▶ **Exercise instructions**
The stretch wanted below opens at the line containing "intros Hpc Hfree" and closes at the line containing "exec_post t o free (if". Please return it exactly, with no other lines.

====

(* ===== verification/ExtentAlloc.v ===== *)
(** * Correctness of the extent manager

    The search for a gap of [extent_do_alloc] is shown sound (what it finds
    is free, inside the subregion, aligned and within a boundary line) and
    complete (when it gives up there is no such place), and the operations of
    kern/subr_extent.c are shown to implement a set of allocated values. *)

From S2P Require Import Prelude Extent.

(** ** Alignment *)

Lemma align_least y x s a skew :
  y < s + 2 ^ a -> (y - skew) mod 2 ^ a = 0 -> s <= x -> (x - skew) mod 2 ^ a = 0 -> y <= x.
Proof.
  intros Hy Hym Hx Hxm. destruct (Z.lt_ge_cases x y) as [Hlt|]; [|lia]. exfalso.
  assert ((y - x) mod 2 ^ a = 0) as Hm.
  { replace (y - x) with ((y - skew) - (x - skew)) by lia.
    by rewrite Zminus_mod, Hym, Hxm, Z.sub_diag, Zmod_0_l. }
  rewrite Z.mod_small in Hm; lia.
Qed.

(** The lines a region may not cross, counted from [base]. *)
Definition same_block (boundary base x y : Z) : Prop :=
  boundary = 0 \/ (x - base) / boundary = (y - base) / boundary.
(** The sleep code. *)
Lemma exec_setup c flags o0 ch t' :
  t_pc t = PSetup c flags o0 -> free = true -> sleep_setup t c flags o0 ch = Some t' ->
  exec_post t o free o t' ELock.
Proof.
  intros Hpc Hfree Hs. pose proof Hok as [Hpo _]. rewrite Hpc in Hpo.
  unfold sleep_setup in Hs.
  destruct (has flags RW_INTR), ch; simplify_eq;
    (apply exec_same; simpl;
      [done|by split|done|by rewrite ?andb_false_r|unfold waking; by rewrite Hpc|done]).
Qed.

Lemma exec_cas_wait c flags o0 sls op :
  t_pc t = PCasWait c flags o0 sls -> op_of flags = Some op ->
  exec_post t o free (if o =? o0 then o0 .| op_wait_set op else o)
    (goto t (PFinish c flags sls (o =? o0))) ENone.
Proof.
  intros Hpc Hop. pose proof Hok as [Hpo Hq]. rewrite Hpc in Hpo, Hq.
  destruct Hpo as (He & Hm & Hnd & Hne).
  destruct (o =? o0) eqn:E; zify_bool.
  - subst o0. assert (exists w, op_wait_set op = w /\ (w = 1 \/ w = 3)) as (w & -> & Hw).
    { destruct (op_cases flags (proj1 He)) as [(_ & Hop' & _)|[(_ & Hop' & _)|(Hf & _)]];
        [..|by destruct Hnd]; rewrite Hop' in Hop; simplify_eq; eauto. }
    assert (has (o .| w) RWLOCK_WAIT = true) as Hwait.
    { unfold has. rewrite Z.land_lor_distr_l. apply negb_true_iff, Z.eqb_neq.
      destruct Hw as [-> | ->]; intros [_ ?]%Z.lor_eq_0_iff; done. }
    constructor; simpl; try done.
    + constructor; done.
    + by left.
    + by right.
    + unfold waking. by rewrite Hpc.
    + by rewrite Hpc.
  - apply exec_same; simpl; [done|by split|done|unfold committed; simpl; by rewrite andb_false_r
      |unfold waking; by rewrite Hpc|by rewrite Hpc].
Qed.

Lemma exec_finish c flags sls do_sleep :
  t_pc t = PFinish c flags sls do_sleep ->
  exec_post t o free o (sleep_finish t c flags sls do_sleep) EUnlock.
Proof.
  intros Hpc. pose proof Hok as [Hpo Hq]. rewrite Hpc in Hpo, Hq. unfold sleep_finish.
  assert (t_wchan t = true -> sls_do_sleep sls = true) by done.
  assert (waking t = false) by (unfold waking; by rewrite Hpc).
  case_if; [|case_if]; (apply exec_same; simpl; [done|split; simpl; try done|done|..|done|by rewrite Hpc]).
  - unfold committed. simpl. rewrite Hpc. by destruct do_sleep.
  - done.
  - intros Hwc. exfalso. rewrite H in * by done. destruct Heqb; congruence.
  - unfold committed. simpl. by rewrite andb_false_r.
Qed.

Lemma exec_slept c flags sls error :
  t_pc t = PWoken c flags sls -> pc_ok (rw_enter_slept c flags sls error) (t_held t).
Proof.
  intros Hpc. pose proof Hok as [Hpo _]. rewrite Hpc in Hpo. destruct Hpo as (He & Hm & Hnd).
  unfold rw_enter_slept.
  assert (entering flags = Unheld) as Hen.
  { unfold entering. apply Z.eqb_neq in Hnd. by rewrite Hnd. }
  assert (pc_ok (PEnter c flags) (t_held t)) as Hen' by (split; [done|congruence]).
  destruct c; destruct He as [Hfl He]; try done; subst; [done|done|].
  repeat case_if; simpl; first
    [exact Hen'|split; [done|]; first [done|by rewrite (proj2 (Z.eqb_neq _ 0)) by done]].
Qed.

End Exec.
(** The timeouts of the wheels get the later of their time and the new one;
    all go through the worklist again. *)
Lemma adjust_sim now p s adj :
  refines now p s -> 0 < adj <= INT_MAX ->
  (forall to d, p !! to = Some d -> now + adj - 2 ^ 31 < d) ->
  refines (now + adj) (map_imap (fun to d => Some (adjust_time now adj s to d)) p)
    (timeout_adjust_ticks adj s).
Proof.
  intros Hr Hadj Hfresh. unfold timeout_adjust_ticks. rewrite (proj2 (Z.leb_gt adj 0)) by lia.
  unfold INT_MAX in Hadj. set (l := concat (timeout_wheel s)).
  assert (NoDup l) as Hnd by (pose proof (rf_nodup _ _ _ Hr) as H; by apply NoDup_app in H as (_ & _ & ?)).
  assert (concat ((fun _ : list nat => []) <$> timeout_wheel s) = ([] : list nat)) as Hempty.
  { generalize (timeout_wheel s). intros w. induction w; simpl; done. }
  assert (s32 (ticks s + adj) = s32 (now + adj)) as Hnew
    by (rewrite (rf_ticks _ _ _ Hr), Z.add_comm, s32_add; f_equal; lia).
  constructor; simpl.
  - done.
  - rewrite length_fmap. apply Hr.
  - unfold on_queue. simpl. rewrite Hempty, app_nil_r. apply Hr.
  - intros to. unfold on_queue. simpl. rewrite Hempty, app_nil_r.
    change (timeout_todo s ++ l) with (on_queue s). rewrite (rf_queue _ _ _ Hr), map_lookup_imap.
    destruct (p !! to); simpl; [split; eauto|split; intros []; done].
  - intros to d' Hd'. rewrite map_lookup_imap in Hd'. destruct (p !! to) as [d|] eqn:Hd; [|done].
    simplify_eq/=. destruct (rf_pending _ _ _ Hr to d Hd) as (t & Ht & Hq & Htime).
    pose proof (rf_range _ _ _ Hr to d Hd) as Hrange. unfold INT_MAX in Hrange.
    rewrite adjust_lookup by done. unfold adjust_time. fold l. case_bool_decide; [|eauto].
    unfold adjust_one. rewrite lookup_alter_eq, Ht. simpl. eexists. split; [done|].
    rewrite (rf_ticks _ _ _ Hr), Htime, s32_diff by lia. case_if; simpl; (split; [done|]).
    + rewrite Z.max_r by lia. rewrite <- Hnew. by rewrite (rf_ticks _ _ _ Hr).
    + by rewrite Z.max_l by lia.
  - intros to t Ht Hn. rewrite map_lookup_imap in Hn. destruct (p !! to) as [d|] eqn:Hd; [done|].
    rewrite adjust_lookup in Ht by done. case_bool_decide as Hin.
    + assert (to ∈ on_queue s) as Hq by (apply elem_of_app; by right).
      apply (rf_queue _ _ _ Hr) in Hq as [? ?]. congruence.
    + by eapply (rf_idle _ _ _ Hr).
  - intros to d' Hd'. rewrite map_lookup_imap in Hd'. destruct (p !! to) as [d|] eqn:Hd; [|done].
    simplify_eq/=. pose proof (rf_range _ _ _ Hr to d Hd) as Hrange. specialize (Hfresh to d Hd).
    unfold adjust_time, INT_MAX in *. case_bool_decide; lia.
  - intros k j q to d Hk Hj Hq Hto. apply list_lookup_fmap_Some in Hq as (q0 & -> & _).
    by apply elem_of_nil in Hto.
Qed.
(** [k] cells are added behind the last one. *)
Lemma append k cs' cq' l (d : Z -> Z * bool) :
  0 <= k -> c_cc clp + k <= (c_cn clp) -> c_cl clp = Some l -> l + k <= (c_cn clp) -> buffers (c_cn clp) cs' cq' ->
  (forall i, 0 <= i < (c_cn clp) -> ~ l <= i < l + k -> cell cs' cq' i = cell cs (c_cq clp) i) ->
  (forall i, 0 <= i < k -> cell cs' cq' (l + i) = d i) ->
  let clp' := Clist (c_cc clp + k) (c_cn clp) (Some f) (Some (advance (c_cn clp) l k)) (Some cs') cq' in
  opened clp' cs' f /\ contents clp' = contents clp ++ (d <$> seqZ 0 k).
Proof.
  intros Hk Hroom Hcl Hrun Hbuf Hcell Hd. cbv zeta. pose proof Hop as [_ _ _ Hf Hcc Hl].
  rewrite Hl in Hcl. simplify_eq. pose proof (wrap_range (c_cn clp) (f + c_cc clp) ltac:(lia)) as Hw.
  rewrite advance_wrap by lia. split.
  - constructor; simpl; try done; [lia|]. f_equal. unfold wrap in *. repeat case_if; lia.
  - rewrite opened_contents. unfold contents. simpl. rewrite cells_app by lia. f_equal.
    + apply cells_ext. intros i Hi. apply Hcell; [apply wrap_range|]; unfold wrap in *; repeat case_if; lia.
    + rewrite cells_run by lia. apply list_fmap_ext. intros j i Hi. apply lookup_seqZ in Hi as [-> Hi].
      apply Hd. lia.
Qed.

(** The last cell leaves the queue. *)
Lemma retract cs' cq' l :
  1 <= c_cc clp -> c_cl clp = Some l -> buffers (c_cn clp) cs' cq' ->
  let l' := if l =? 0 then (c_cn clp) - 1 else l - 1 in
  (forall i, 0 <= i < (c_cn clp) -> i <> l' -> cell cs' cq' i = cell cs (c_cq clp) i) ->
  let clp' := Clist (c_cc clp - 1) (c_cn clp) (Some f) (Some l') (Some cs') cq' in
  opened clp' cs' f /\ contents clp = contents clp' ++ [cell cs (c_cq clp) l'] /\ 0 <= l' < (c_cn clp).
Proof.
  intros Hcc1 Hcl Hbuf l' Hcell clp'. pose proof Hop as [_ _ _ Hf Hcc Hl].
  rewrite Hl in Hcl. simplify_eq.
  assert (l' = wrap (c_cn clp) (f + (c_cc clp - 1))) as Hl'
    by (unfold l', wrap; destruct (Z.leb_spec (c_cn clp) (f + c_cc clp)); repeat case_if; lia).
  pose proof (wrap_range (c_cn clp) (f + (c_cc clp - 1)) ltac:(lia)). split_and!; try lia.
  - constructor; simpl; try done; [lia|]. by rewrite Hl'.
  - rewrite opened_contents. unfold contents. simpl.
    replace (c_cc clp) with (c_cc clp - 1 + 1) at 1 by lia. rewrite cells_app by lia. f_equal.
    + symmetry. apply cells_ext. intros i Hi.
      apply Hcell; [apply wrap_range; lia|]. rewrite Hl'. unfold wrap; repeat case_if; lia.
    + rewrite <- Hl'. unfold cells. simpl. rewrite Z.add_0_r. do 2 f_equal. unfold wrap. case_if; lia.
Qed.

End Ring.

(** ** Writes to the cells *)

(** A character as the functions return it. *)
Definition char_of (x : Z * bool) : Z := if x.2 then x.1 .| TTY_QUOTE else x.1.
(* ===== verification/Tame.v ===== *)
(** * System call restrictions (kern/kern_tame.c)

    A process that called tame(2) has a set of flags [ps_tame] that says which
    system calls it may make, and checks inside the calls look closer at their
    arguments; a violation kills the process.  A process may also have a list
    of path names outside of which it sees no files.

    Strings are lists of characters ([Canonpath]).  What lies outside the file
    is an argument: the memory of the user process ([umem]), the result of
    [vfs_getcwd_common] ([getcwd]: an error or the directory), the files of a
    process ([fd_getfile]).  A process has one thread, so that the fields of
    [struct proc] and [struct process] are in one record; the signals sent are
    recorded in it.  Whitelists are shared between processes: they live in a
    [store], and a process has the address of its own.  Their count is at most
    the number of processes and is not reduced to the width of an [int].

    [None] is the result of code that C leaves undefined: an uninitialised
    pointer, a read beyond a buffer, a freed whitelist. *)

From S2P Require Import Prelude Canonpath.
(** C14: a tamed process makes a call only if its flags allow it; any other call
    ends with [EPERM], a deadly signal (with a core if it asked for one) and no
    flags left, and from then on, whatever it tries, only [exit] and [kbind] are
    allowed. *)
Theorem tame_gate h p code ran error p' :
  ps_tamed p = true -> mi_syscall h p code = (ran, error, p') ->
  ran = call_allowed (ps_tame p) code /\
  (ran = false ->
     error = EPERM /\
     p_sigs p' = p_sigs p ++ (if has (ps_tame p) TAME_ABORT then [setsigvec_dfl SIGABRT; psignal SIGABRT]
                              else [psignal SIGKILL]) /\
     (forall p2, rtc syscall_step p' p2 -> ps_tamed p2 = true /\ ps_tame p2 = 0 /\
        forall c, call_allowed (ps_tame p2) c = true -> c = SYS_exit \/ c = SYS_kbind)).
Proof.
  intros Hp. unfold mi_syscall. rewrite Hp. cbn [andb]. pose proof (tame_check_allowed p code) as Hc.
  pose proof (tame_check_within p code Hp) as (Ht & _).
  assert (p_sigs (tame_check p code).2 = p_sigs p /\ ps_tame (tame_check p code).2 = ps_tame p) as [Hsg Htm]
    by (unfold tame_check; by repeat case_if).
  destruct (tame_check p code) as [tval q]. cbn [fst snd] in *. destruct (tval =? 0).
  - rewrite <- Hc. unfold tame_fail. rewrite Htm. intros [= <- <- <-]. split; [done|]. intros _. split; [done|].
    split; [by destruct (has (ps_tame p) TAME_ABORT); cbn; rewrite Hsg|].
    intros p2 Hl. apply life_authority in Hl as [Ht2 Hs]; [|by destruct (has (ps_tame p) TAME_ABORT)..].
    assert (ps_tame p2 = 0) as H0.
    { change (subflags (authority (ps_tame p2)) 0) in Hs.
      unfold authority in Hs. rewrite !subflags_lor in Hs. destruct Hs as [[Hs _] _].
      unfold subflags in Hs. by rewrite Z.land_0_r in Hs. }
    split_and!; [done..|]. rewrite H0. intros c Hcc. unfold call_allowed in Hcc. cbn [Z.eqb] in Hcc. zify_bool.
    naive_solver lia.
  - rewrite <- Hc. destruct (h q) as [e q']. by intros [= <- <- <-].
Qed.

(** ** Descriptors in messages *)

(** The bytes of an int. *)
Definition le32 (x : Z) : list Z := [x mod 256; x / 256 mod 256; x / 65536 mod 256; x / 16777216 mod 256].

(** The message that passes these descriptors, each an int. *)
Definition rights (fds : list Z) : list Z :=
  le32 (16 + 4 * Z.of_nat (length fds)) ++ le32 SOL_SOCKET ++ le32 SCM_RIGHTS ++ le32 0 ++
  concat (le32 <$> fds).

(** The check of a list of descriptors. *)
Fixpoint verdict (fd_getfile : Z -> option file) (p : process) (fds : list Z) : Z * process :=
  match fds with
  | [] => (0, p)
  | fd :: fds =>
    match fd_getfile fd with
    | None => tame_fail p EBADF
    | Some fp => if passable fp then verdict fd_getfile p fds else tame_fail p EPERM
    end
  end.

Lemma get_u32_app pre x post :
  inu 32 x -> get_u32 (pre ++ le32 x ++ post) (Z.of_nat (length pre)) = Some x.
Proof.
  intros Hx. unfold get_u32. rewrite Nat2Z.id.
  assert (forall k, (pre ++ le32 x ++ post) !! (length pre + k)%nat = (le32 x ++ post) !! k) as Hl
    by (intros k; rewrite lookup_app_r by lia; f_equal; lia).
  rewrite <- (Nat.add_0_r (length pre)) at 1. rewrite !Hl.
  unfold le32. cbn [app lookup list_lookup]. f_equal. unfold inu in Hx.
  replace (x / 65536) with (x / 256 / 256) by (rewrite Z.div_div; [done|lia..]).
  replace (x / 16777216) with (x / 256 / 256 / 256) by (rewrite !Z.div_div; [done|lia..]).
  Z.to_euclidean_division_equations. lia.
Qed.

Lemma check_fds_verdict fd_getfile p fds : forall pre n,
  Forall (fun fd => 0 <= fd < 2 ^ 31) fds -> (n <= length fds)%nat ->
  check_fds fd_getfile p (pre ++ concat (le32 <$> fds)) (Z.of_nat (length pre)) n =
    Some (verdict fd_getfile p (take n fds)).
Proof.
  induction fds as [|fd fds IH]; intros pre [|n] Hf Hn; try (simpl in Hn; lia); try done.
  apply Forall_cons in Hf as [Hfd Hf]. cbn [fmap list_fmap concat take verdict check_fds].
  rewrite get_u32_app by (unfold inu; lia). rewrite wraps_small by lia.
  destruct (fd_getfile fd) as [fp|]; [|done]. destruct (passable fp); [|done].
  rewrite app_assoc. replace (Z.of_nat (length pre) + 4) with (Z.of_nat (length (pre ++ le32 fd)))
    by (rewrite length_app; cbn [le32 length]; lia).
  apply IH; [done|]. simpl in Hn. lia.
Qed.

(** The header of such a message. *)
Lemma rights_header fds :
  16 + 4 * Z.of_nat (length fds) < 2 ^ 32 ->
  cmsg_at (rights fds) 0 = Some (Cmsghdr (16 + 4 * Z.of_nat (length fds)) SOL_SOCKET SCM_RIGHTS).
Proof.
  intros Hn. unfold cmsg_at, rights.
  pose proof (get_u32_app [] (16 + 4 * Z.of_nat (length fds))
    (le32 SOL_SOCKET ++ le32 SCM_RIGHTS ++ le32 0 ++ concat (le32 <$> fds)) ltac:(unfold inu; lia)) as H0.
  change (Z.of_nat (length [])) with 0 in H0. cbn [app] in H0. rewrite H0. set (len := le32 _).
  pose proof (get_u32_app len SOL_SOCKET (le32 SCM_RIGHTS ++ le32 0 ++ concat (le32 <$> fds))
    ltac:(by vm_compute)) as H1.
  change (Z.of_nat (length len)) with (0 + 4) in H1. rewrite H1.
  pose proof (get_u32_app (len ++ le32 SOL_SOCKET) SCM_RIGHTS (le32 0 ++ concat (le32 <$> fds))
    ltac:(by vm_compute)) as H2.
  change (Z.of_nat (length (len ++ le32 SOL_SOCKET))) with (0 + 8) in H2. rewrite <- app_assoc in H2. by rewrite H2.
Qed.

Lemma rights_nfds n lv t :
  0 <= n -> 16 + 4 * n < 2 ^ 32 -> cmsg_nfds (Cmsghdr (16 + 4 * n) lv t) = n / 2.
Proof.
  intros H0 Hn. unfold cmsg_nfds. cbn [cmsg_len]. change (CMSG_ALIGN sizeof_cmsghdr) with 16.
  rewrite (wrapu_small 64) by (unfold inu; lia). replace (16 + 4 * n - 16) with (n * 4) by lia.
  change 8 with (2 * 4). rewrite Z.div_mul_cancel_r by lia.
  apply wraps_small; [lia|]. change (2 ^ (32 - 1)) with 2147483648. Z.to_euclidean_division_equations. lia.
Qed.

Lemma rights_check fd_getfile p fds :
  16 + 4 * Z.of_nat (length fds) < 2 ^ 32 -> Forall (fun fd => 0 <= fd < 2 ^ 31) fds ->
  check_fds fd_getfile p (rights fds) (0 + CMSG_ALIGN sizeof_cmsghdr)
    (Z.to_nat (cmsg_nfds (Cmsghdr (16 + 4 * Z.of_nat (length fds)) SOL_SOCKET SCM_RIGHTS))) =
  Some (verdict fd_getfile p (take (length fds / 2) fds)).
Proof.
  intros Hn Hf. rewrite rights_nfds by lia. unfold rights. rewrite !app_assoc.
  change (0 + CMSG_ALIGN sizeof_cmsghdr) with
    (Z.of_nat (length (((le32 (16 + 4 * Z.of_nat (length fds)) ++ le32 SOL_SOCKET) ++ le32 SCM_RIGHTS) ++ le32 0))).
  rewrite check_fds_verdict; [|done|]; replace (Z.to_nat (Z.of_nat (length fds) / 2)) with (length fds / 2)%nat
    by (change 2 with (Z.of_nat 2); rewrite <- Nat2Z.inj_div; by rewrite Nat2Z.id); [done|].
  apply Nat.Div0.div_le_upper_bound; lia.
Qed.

====

▶ **Solution**
  intros Hpc Hfree Hs. pose proof Hok as [Hpo _]. rewrite Hpc in Hpo.
  unfold sleep_setup in Hs.
  destruct (has flags RW_INTR), ch; simplify_eq;
    (apply exec_same; simpl;
      [done|by split|done|by rewrite ?andb_false_r|unfold waking; by rewrite Hpc|done]).
Qed.

Lemma exec_cas_wait c flags o0 sls op :
  t_pc t = PCasWait c flags o0 sls -> op_of flags = Some op ->
  exec_post t o free (if o =? o0 then o0 .| op_wait_set op else o)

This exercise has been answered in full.